Introduction

The unscented transform is a way to approximate the probability distribution of a variable that is normally distributed after it is put through a nonlinear function. Concretely, let’s suppose that $x \sim N(\mu, \Sigma)$, and let $f : \mathbb{R}^n \to \mathbb{R}^m$ be some nonlinear function. Then we might ask: how can we approximate the distribution of $f(x)$ by another normal distribution?

The ‘traditional’ approach is through linearisation. We know that if $f$ is a linear or affine mapping, $f(x) = A x + b$, then the distribution of $f(x)$ is given by

\[Ax+b \sim N(A\mu + b, A\Sigma A^\top)\]

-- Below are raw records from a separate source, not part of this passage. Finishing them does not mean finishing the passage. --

(* ===== verification/JsonProof.v ===== *)
(** The encoder and the scanner of [Json] are inverse; the scanner always comes
    to a result; a text that is cut short is recognised as such. *)

From stdpp Require Import base strings list pretty.
From Stdlib Require Import ZArith Lia Ascii.
From S2P Require Import Prelude GoString Json.

(** Induction on trees, through the lists of elements and members. *)
Definition json_ind (P : json → Prop) (Hnull : P JNull) (Hbool : ∀ b, P (JBool b))
    (Hnum : ∀ l, P (JNum l)) (Hstr : ∀ s, P (JStr s))
    (Harr : ∀ l, Forall P l → P (JArr l)) (Hobj : ∀ l, Forall (λ kv, P kv.2) l → P (JObj l)) :=
  fix go (j : json) : P j :=
    match j with
    | JNull => Hnull
    | JBool b => Hbool b
    | JNum l => Hnum l
    | JStr s => Hstr s
    | JArr l => Harr l ((fix elems (l : list json) : Forall P l :=
        match l with [] => Forall_nil_2 _ | x :: l' => Forall_cons_2 _ x l' (go x) (elems l') end) l)
    | JObj l => Hobj l ((fix members (l : list (bytes * json)) : Forall (λ kv, P kv.2) l :=
        match l with
        | [] => Forall_nil_2 _
        | x :: l' => Forall_cons_2 _ x l' (go x.2) (members l')
        end) l)
    end.

(** ** Facts checked on every byte *)

Lemma all_below (n : Z) (P : Z → bool) :
  forallb P (seqZ 0 n) = true → ∀ b, 0 ≤ b < n → P b = true.
Proof. intros H b Hb. rewrite forallb_forall in H. apply H, list_elem_of_In, elem_of_seqZ. lia. Qed.

Lemma is_byte_spec b : is_byte b = true ↔ 0 ≤ b < 256.
Proof. unfold is_byte. zbool. Qed.

Lemma in_range_spec lo hi b : in_range lo hi b = true ↔ lo ≤ b ≤ hi.
Proof. unfold in_range. zbool. Qed.

(** ** Strings and their bytes *)

Lemma bytes_str_bytes s : bytes_str (str_bytes s) = s.
Proof.
  induction s as [|c s IH]; simpl; [done|]. by rewrite Nat2Z.id, ascii_nat_embedding, IH.
Qed.

Lemma str_bytes_ok s : forallb is_byte (str_bytes s) = true.
Proof.
  induction s as [|c s IH]; simpl; [done|]. rewrite IH, andb_true_r.
  apply is_byte_spec. pose proof (nat_ascii_bounded c). lia.
Qed.

Lemma str_bytes_inj s t : str_bytes s = str_bytes t → s = t.
Proof. intros H. by rewrite <- (bytes_str_bytes s), H, bytes_str_bytes. Qed.

Lemma str_bytes_app s t : str_bytes (String.append s t) = str_bytes s ++ str_bytes t.
Proof. induction s; simpl; congruence. Qed.

(** ** Base64 *)

Lemma dec_enc6 n : 0 ≤ n < 64 → dec6 (enc6 n) = Some n ∧ enc6 n ≠ 61 ∧ enc6 n ≠ 10 ∧ enc6 n ≠ 13.
Proof.
  intros Hn. pose proof (all_below 64 (λ n, bool_decide (dec6 (enc6 n) = Some n ∧ enc6 n ≠ 61 ∧
    enc6 n ≠ 10 ∧ enc6 n ≠ 13)) eq_refl n Hn) as H. by apply bool_decide_eq_true in H.
Qed.

Lemma three_ind (P : bytes → Prop) :
  P [] → (∀ a, P [a]) → (∀ a b, P [a; b]) → (∀ a b c r, P r → P (a :: b :: c :: r)) → ∀ l, P l.
Proof.
  intros H0 H1 H2 H3. fix go 1. intros [|a [|b [|c r]]]; [apply H0|apply H1|apply H2|apply H3, go].
Qed.

Lemma b64_no_breaks s :
  forallb is_byte s = true →
  List.filter (λ c, negb ((c =? 10) || (c =? 13))) (b64_encode s) = b64_encode s.
Proof.
  assert (∀ n l, 0 ≤ n < 64 → List.filter (λ c, negb ((c =? 10) || (c =? 13))) (enc6 n :: l) =
    enc6 n :: List.filter (λ c, negb ((c =? 10) || (c =? 13))) l) as Hf.
  { intros n l Hn. destruct (dec_enc6 n Hn) as (_ & _ & ? & ?). simpl.
    rewrite (proj2 (Z.eqb_neq _ 10)), (proj2 (Z.eqb_neq _ 13)) by done. done. }
  induction s as [|a|a b|a b c r IH] using three_ind; [done|..]; cbn [forallb b64_encode];
    rewrite ?andb_true_iff, ?is_byte_spec; intros Hb;
    rewrite !Hf by (Z.div_mod_to_equations; lia); try done.
  rewrite IH; [done|]. tauto.
Qed.

Lemma b64_roundtrip s : forallb is_byte s = true → b64_decode (b64_encode s) = Some s.
Proof.
  intros Hb. unfold b64_decode. rewrite b64_no_breaks by done. revert Hb.
  assert (∀ n, 0 ≤ n < 64 → dec6 (enc6 n) = Some n) as Hd by (intros n Hn; by apply dec_enc6).
  assert (∀ n, 0 ≤ n < 64 → (enc6 n =? 61) = false) as He
    by (intros n Hn; apply Z.eqb_neq; by apply dec_enc6).
  induction s as [|a|a b|a b c r IH] using three_ind; [done|..]; cbn [forallb b64_encode b64_quanta];
    rewrite ?andb_true_iff, ?is_byte_spec; intros Hb;
    rewrite !Hd, ?He by (Z.div_mod_to_equations; lia); simpl.
  - do 2 f_equal. Z.div_mod_to_equations; lia.
  - do 2 f_equal; [|f_equal]; Z.div_mod_to_equations; lia.
  - rewrite IH by tauto. do 2 f_equal; [|f_equal; [|f_equal]]; Z.div_mod_to_equations; lia.
Qed.

(** ** Strings *)

Lemma rune_len_bounds s n : rune_len s = Some n → (1 ≤ n ≤ length s)%nat.
Proof.
  destruct s as [|b0 s]; simpl; [done|].
  destruct (b0 <? 128); [intros [= <-]; lia|].
  destruct (in_range 194 223 b0), (in_range 224 239 b0), (in_range 240 244 b0);
    destruct s as [|b1 [|b2 [|b3 s]]]; simpl; repeat case_match; intros; simplify_eq; lia.
Qed.

(** Only the bytes of the rune matter. *)
Lemma rune_len_take s n t : rune_len s = Some n → rune_len (take n s ++ t) = Some n.
Proof.
  destruct s as [|b0 s]; simpl; [done|]. intros H. revert H.
  destruct (b0 <? 128) eqn:E0; [intros [= <-]; simpl; by rewrite E0|].
  destruct (in_range 194 223 b0) eqn:E1;
    [|destruct (in_range 224 239 b0) eqn:E2; [|destruct (in_range 240 244 b0) eqn:E3; [|done]]].
  - destruct s as [|b1 s]; [done|]. destruct (is_cont b1) eqn:C1; [|done]. intros [= <-].
    simpl. by rewrite E0, E1, C1.
  - destruct s as [|b1 [|b2 s]]; [done..|]. destruct (_ && _) eqn:C1; [|done]. intros [= <-].
    simpl. by rewrite E0, E1, E2, C1.
  - destruct s as [|b1 [|b2 [|b3 s]]]; [done..|]. destruct (_ && _) eqn:C1; [|done]. intros [= <-].
    simpl. by rewrite E0, E1, E2, E3, C1.
Qed.

Lemma utf8_from_drop k : ∀ s, (k ≤ length s)%nat → utf8_from k s = utf8_valid (drop k s).
Proof.
  induction k as [|k IH]; intros s Hk; [done|]. destruct s as [|b s]; simpl in *; [lia|]. apply IH. lia.
Qed.

Lemma escape_copy k : ∀ s, (k ≤ length s)%nat → escape 0 k s = take k s ++ escape 0 0 (drop k s).
Proof.
  induction k as [|k IH]; intros s Hk; [done|]. destruct s as [|b s]; simpl in *; [lia|].
  by rewrite IH by lia.
Qed.

Lemma pcons_app l1 l2 m : pcons l1 (pcons l2 m) = pcons (l1 ++ l2) m.
Proof. unfold pcons. destruct m; simpl; [by rewrite app_assoc|done..]. Qed.

Lemma pstr_copy l : ∀ r, pstr (length l) (l ++ r) = pcons l (pstr 0 r).
Proof.
  induction l as [|b l IH]; intros r; simpl.
  - unfold pcons. by destruct (pstr 0 r).
  - by rewrite IH, pcons_app.
Qed.

(** What the encoder writes for a byte below 128 denotes that byte. *)
Definition esc_ok (b : Z) : bool :=
  match esc_ascii b with
  | [c] => (c =? b) && negb (c =? 34) && negb (c =? 92) && (32 <=? c)
  | [q; c] => (q =? 92) && negb (c =? 117) && bool_decide (unescape c = Some b)
  | [q; u; h1; h2; h3; h4] =>
      (q =? 92) && (u =? 117) && bool_decide (hex4 h1 h2 h3 h4 = Some b) &&
      forallb (λ c, match hex_val c with Some _ => true | None => false end) [h1; h2; h3; h4]
  | _ => false
  end.

Lemma pstr_ascii b r : 0 ≤ b < 128 → pstr 0 (esc_ascii b ++ r) = pcons [b] (pstr 0 r).
Proof.
  intros Hb. pose proof (all_below 128 esc_ok eq_refl b Hb) as H. unfold esc_ok in H.
  destruct (esc_ascii b) as [|q [|c [|h1 [|h2 [|h3 [|h4 [|]]]]]]]; try done.
  - apply andb_true_iff in H as [[[->%Z.eqb_eq H1]%andb_true_iff H2]%andb_true_iff H3].
    apply negb_true_iff in H1, H2. simpl. rewrite H1, H2.
    rewrite (proj2 (Z.ltb_ge b 32)), (proj2 (Z.ltb_lt b 128)) by (apply Z.leb_le in H3; lia). done.
  - apply andb_true_iff in H as [[->%Z.eqb_eq H1%negb_true_iff]%andb_true_iff H2%bool_decide_eq_true].
    simpl. by rewrite H1, H2.
  - apply andb_true_iff in H as [[[->%Z.eqb_eq ->%Z.eqb_eq]%andb_true_iff H2%bool_decide_eq_true]%andb_true_iff _].
    simpl. rewrite H2. unfold in_range. rewrite (proj2 (Z.leb_gt 55296 b)) by lia. simpl.
    unfold encode_rune. by rewrite (proj2 (Z.ltb_lt b 128)) by lia.
Qed.

Lemma is_line_sep_spec s e :
  is_line_sep s = Some e → ∃ t, s = 226 :: 128 :: e :: t ∧ (e = 168 ∨ e = 169).
Proof.
  destruct s as [|a [|b [|c t]]]; simpl; try done.
  destruct (Z.eqb_spec a 226), (Z.eqb_spec b 128); simpl; try done. subst.
  destruct (Z.eqb_spec c 168), (Z.eqb_spec c 169); simpl; try done; intros [= <-]; eauto.
Qed.

(** The shape of the encoding, one rune at a time. *)
Lemma escape_step b s :
  utf8_valid (b :: s) = true → forallb is_byte (b :: s) = true →
  (0 ≤ b < 128 ∧ utf8_valid s = true ∧ escape 0 0 (b :: s) = esc_ascii b ++ escape 0 0 s) ∨
  (∃ e t, b :: s = 226 :: 128 :: e :: t ∧ (e = 168 ∨ e = 169) ∧ utf8_valid t = true ∧
     escape 0 0 (b :: s) = [92; 117; 50; 48; 50; hex_digit (e - 160)] ++ escape 0 0 t) ∨
  (∃ n, 128 ≤ b ∧ rune_len (b :: s) = Some (S n) ∧ (n ≤ length s)%nat ∧ utf8_valid (drop n s) = true ∧
     escape 0 0 (b :: s) = b :: take n s ++ escape 0 0 (drop n s)).
Proof.
  intros Hv Hb. unfold utf8_valid in Hv. cbn [utf8_from] in Hv.
  destruct (rune_len (b :: s)) as [n|] eqn:Er; [|done].
  pose proof (rune_len_bounds _ _ Er) as Hn. simpl in Hn.
  destruct n as [|n]; [lia|]. replace (S n - 1)%nat with n in Hv by lia.
  rewrite utf8_from_drop in Hv by lia.
  apply andb_true_iff in Hb as [Hb%is_byte_spec _].
  destruct (Z.ltb_spec b 128) as [Hlt|Hge].
  { left. simpl in Er. rewrite (proj2 (Z.ltb_lt b 128)) in Er by done. injection Er as <-.
    split; [lia|]. split; [done|]. cbn [escape]. by rewrite (proj2 (Z.ltb_lt b 128)). }
  right. cbn [escape]. rewrite (proj2 (Z.ltb_ge b 128)), Er by done.
  destruct (is_line_sep (b :: s)) as [e|] eqn:El; [left|right].
  - apply is_line_sep_spec in El as (t & E & He). exists e, t. split_and!; try done.
    + injection E as -> ->. simpl in Er. destruct (is_cont e); [|done]. injection Er as <-. done.
    + injection E as -> ->. done.
  - exists n. split_and!; try done; [lia|]. replace (S n - 1)%nat with n by lia.
    by rewrite escape_copy by lia.
Qed.

Lemma forallb_drop {A} (P : A → bool) n l : forallb P l = true → forallb P (drop n l) = true.
Proof.
  revert l; induction n as [|n IH]; intros [|x l]; simpl; try done.
  intros [_ H]%andb_true_iff. by apply IH.
Qed.

(** Induction along the runes of a valid text. *)
Lemma pstr_escape s : ∀ rest,
  utf8_valid s = true → forallb is_byte s = true →
  pstr 0 (escape 0 0 s ++ 34 :: rest) = POk s rest.
Proof.
  induction s as [s IH] using (induction_ltof1 _ length); unfold ltof in IH.
  intros rest Hv Hb. destruct s as [|b s]; [done|].
  destruct (escape_step b s Hv Hb) as [(Hlt & Hv' & ->)|[(e & t & E & He & Hv' & ->)|
    (n & Hge & Er & Hn & Hv' & ->)]].
  - rewrite <- app_assoc, pstr_ascii, IH by (simpl; try lia; try done; by apply andb_true_iff in Hb as [_ ?]).
    done.
  - rewrite E in *. rewrite <- app_assoc.
    assert (forallb is_byte t = true) as Ht by (apply (forallb_drop _ 3) in Hb; done).
    destruct He as [-> | ->]; cbn [app pstr]; simpl;
      (rewrite IH by (simpl; try lia; done)); done.
  - cbn [app]. rewrite <- app_assoc.
    assert (rune_len (b :: take n s ++ escape 0 0 (drop n s) ++ 34 :: rest) = Some (S n)) as Er2.
    { apply (rune_len_take _ _ (escape 0 0 (drop n s) ++ 34 :: rest)) in Er. done. }
    cbn [pstr]. rewrite (proj2 (Z.eqb_neq b 34)), (proj2 (Z.ltb_ge b 32)), (proj2 (Z.eqb_neq b 92)),
      (proj2 (Z.ltb_ge b 128)), Er2 by lia.
    replace (S n - 1)%nat with (length (take n s)) by (rewrite length_take; lia).
    rewrite pstr_copy, IH; [| |done|].
    + simpl. by rewrite take_drop.
    + simpl. rewrite length_drop. lia.
    + apply forallb_drop. by apply andb_true_iff in Hb as [_ ?].
Qed.

(** ** Numbers *)

Lemma digit_char (x : N) : (x < 10)%N →
  digit_of (pretty_N_char x) = Some (Z.of_N x) ∧
  Z.of_nat (nat_of_ascii (pretty_N_char x)) = 48 + Z.of_N x.
Proof.
  intros Hx. pose proof (all_below 10 (λ z, bool_decide (
    digit_of (pretty_N_char (Z.to_N z)) = Some z ∧
    Z.of_nat (nat_of_ascii (pretty_N_char (Z.to_N z))) = 48 + z)) eq_refl (Z.of_N x) ltac:(lia)) as H.
  apply bool_decide_eq_true in H. by rewrite N2Z.id in H.
Qed.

So one way to approximate the distribution of $f(x)$ for a nonlinear $f$ is to simply say

\[f(x) \approx f(\mu) + D f(\mu)[x-\mu] \sim N(f(\mu), D f(\mu) \Sigma D f(\mu)^\top),\]

where $Df(\mu)$ is the differential (Jacobian) of $f$ at $\mu$. The problem is that this may not be a very good approximation, so what else can we do?

Sigma Points

What if, instead of trying to approximate $f$ and then applying it to the distribution, we approximate the distribution and then apply $f$? This is the idea of the unscented transform. But how can we approximate the distribution? The answer is ‘sigma points’. A set of sigma points $S$ for the distribution $N(\mu, \Sigma)$ consists of points $x^{(i)}$ and weights $w^{(i)}$ so that

  1. $\sum_i w^{(i)} = 1$,
  2. $\sum_i w^{(i)} x^{(i)} = \mu$,
  3. $\sum_i w^{(i)} (x^{(i)} - \mu)(x^{(i)} - \mu)^\top = \Sigma$.

This approximates the original distribution if you interpret it as a probability function. Let $\Omega = { x^{(i)} \mid i=0,1,…,p }$, define a probability function $p: \Omega \to \mathbb{R}$ by $p(x^{(i)}) = w^{(i)}$, and let $x$ be a random variable distributed according to $p$. Then,

  1. $\sum_{x \in \Omega} p(x) = \sum_i w^{(i)} = 1$,
  2. $\mathbb{E}[x] = \sum_i w^{(i)} x^{(i)} = \mu$,
  3. $\mathrm{cov}(x,x) = \mathbb{E}\left[ (x - \mathbb{E}[x])(x - \mathbb{E}[x])^\top \right] = \sum_i w^{(i)} (x^{(i)} - \mu)(x^{(i)} - \mu)^\top = \Sigma$.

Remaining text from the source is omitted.